(Stored data)
--- --- ---

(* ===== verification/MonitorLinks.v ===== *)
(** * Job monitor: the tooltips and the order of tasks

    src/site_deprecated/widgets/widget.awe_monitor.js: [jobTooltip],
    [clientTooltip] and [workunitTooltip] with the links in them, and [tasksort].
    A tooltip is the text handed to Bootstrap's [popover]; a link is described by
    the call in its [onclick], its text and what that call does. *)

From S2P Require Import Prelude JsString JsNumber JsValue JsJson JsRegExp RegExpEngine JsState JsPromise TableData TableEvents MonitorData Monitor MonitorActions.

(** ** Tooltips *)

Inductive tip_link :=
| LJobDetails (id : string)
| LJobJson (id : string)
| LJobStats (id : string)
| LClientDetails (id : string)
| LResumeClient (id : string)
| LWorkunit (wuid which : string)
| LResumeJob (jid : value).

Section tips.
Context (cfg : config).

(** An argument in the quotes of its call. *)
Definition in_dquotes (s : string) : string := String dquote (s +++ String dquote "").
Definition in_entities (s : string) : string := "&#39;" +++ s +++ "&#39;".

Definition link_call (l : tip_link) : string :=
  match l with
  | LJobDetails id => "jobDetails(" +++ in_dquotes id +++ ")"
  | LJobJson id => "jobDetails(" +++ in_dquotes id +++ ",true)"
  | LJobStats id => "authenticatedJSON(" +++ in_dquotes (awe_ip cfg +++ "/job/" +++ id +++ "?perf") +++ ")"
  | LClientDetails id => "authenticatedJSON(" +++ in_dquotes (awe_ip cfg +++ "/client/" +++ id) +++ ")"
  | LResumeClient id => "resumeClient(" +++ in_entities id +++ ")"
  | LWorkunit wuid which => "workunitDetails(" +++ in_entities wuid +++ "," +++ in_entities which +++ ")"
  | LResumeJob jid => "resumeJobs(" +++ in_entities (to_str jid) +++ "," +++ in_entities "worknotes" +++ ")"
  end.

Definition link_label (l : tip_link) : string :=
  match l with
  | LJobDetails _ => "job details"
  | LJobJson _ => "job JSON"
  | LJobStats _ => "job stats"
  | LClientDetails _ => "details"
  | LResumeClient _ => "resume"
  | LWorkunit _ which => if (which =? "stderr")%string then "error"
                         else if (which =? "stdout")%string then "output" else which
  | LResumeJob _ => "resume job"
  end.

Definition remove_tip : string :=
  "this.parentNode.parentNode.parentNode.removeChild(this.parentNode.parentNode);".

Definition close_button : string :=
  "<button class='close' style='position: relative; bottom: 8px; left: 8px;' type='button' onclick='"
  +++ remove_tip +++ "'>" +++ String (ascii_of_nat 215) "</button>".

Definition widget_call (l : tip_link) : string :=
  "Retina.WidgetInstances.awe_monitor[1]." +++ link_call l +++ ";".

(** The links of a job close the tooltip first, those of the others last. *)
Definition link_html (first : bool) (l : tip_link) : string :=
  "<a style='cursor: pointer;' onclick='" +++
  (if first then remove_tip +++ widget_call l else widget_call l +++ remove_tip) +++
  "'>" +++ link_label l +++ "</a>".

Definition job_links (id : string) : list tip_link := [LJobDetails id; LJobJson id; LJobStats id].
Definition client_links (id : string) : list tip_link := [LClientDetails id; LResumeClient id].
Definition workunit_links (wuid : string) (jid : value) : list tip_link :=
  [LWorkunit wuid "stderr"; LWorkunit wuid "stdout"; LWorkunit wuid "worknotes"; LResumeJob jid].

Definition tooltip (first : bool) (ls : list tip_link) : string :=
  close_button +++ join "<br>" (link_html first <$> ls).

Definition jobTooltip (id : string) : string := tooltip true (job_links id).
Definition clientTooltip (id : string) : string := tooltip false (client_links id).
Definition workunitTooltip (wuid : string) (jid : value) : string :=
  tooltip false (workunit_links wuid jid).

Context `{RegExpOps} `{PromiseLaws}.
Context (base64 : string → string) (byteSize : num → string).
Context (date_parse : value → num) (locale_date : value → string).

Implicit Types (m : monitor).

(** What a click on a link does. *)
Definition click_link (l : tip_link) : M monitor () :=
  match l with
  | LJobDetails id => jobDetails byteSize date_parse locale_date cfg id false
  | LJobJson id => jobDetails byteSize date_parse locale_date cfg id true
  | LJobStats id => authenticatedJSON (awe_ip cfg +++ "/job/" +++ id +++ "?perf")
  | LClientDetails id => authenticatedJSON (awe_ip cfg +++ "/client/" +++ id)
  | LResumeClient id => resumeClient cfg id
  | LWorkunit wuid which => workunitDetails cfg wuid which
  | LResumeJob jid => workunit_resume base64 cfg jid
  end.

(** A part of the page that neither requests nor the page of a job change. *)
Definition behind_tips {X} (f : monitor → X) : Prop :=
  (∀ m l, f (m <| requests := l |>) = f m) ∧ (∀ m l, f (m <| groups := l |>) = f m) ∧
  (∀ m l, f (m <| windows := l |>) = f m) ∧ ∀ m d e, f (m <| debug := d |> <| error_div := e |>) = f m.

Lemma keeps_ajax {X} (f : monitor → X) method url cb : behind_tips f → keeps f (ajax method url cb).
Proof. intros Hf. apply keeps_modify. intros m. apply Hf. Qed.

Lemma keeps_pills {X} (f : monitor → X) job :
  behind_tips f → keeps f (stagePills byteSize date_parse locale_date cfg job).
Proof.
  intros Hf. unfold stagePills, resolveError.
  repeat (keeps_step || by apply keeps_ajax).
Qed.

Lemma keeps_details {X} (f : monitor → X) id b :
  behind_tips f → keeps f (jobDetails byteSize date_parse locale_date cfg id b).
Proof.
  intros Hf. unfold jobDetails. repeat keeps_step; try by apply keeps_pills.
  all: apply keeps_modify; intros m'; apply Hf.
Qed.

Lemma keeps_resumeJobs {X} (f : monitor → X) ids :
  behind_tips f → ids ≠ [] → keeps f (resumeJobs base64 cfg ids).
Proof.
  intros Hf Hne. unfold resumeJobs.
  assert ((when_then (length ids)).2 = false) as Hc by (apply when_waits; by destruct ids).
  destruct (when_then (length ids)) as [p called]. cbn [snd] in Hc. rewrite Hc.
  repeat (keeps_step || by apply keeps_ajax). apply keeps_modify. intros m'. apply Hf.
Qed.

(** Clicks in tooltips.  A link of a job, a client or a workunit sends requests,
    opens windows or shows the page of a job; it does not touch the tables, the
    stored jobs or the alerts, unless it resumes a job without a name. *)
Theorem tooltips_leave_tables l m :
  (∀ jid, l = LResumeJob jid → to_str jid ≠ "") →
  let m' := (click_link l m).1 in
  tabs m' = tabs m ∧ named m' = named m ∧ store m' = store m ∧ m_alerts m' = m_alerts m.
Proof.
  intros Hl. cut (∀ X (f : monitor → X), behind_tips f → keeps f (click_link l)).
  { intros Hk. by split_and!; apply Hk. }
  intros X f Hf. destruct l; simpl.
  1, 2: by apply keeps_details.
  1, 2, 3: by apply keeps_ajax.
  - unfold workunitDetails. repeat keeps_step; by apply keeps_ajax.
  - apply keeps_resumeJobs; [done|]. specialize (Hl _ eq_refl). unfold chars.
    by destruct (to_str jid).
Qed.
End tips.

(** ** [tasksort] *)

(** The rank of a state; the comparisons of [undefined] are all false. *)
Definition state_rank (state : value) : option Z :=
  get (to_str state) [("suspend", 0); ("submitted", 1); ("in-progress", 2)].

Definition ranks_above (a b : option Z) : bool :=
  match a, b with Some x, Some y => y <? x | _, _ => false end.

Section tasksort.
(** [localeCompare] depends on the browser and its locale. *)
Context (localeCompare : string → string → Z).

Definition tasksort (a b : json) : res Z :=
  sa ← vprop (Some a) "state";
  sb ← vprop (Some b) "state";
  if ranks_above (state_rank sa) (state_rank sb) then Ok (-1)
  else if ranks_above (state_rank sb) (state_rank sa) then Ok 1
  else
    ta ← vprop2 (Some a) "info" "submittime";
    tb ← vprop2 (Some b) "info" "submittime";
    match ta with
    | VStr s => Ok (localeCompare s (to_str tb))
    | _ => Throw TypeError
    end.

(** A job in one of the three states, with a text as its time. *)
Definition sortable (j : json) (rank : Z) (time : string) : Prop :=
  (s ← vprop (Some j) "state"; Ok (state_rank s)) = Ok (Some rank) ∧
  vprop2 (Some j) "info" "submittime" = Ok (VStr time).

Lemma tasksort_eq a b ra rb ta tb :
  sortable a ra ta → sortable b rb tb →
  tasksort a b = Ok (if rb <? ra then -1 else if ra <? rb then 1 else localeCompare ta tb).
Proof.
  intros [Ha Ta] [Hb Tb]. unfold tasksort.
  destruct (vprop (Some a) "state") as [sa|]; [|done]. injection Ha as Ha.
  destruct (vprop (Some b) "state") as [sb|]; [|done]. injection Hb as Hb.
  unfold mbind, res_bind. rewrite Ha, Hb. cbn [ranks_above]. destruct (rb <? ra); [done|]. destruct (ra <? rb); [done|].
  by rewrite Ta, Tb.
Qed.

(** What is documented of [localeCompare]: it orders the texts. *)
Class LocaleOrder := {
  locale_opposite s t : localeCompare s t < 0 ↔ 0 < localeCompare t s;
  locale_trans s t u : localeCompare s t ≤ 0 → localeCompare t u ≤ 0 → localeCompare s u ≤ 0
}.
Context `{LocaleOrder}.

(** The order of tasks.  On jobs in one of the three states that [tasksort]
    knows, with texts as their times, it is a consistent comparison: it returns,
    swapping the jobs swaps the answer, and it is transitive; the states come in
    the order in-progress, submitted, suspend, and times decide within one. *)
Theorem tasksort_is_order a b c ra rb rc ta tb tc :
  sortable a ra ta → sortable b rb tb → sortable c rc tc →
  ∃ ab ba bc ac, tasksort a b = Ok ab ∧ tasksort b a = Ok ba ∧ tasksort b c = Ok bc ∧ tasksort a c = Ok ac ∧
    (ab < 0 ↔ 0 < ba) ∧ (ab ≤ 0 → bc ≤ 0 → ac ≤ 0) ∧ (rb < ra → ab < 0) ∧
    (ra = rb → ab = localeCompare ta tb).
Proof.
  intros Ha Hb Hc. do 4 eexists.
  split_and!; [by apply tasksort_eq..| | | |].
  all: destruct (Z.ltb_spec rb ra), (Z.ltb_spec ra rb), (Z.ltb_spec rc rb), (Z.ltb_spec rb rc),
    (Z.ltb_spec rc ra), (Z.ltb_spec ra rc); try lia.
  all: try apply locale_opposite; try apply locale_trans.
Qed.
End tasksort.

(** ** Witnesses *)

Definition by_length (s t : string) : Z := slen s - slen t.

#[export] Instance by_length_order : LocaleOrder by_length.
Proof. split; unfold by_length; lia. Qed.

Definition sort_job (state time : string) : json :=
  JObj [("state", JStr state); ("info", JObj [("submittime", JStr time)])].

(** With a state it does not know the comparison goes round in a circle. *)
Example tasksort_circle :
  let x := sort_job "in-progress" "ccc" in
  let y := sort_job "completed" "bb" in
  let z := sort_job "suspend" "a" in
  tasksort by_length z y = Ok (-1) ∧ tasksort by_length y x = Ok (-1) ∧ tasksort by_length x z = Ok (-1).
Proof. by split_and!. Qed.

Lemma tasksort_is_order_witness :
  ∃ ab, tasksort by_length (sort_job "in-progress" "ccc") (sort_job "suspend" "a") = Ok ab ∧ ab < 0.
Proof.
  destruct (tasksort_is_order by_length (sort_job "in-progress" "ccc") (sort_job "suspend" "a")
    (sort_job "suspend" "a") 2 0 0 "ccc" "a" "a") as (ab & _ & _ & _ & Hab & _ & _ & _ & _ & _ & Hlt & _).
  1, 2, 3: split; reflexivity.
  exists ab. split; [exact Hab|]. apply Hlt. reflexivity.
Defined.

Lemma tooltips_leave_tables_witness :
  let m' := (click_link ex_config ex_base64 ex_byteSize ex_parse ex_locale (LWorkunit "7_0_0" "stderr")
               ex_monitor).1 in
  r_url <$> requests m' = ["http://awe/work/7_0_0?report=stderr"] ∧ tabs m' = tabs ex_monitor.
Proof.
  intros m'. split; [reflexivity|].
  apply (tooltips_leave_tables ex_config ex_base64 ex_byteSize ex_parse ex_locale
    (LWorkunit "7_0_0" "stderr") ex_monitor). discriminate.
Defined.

--- --- ---

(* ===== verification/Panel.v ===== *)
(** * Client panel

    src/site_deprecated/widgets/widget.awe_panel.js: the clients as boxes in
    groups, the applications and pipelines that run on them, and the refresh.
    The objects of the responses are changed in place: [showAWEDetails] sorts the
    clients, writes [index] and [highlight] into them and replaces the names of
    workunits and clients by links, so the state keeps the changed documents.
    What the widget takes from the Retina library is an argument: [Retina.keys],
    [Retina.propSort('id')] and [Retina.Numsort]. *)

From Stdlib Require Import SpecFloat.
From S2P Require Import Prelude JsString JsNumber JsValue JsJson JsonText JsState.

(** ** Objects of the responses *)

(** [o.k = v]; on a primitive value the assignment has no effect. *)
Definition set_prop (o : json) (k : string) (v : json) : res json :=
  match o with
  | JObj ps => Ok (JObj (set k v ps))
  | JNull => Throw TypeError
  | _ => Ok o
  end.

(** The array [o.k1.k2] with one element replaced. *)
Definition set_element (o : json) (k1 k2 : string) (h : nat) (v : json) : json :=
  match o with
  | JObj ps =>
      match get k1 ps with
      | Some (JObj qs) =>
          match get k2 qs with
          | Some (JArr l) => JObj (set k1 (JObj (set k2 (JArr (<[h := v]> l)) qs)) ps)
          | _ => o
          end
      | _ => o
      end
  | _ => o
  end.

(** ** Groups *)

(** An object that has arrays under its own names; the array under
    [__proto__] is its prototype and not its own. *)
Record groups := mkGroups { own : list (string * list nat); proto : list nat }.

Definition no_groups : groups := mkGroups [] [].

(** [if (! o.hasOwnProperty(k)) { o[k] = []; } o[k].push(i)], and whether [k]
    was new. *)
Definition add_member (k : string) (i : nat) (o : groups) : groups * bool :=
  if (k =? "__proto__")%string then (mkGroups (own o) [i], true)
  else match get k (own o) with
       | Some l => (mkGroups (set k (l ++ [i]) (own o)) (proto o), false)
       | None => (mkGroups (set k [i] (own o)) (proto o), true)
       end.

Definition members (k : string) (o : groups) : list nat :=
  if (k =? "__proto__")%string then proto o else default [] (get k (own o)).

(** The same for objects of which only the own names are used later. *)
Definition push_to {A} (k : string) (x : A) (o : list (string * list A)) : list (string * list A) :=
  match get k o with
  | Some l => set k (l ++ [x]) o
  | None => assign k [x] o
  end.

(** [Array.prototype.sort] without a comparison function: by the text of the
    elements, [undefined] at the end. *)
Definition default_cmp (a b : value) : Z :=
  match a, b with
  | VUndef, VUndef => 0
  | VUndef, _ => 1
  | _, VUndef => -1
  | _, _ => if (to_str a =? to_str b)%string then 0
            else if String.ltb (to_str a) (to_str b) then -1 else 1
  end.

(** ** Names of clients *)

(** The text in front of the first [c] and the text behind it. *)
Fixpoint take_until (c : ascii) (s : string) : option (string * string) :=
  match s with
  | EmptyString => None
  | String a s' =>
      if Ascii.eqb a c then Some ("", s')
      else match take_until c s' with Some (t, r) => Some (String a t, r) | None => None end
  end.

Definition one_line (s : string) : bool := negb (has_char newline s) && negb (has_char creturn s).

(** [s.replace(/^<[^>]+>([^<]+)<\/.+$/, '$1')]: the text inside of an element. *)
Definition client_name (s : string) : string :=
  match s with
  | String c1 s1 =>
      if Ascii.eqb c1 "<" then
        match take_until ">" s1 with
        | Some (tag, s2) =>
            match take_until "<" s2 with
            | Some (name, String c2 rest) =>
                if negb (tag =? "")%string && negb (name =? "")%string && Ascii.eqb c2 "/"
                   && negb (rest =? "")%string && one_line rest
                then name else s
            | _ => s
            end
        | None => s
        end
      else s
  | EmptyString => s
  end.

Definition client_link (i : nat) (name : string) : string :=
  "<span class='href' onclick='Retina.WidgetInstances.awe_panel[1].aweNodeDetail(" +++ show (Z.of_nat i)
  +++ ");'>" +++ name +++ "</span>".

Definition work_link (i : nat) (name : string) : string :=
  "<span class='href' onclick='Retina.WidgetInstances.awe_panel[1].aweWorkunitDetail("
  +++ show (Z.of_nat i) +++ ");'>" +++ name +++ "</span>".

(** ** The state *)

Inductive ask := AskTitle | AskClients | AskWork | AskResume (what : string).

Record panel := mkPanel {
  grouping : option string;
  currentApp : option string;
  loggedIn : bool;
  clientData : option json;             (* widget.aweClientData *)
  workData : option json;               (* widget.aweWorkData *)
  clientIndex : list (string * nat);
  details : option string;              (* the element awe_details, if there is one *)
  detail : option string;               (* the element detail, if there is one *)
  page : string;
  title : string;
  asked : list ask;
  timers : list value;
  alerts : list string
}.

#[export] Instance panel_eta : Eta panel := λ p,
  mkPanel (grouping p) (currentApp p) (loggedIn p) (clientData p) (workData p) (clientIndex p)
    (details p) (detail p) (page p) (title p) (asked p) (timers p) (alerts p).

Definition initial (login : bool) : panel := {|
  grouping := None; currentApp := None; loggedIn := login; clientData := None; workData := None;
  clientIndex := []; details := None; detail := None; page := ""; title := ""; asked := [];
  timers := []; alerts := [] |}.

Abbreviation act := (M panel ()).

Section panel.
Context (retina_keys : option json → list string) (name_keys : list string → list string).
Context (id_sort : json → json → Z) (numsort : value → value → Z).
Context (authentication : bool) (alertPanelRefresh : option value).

--- --- ---

- _Aim of the exercise_:
Copy out, word for word, the part of the entries above that begins at the line with "stored jobs or" and ends at the line with "intros Hl. cut", including both.

- _Completed exercise_:
    stored jobs or the alerts, unless it resumes a job without a name. *)
Theorem tooltips_leave_tables l m :
  (∀ jid, l = LResumeJob jid → to_str jid ≠ "") →
  let m' := (click_link l m).1 in
  tabs m' = tabs m ∧ named m' = named m ∧ store m' = store m ∧ m_alerts m' = m_alerts m.
Proof.
  intros Hl. cut (∀ X (f : monitor → X), behind_tips f → keeps f (click_link l)).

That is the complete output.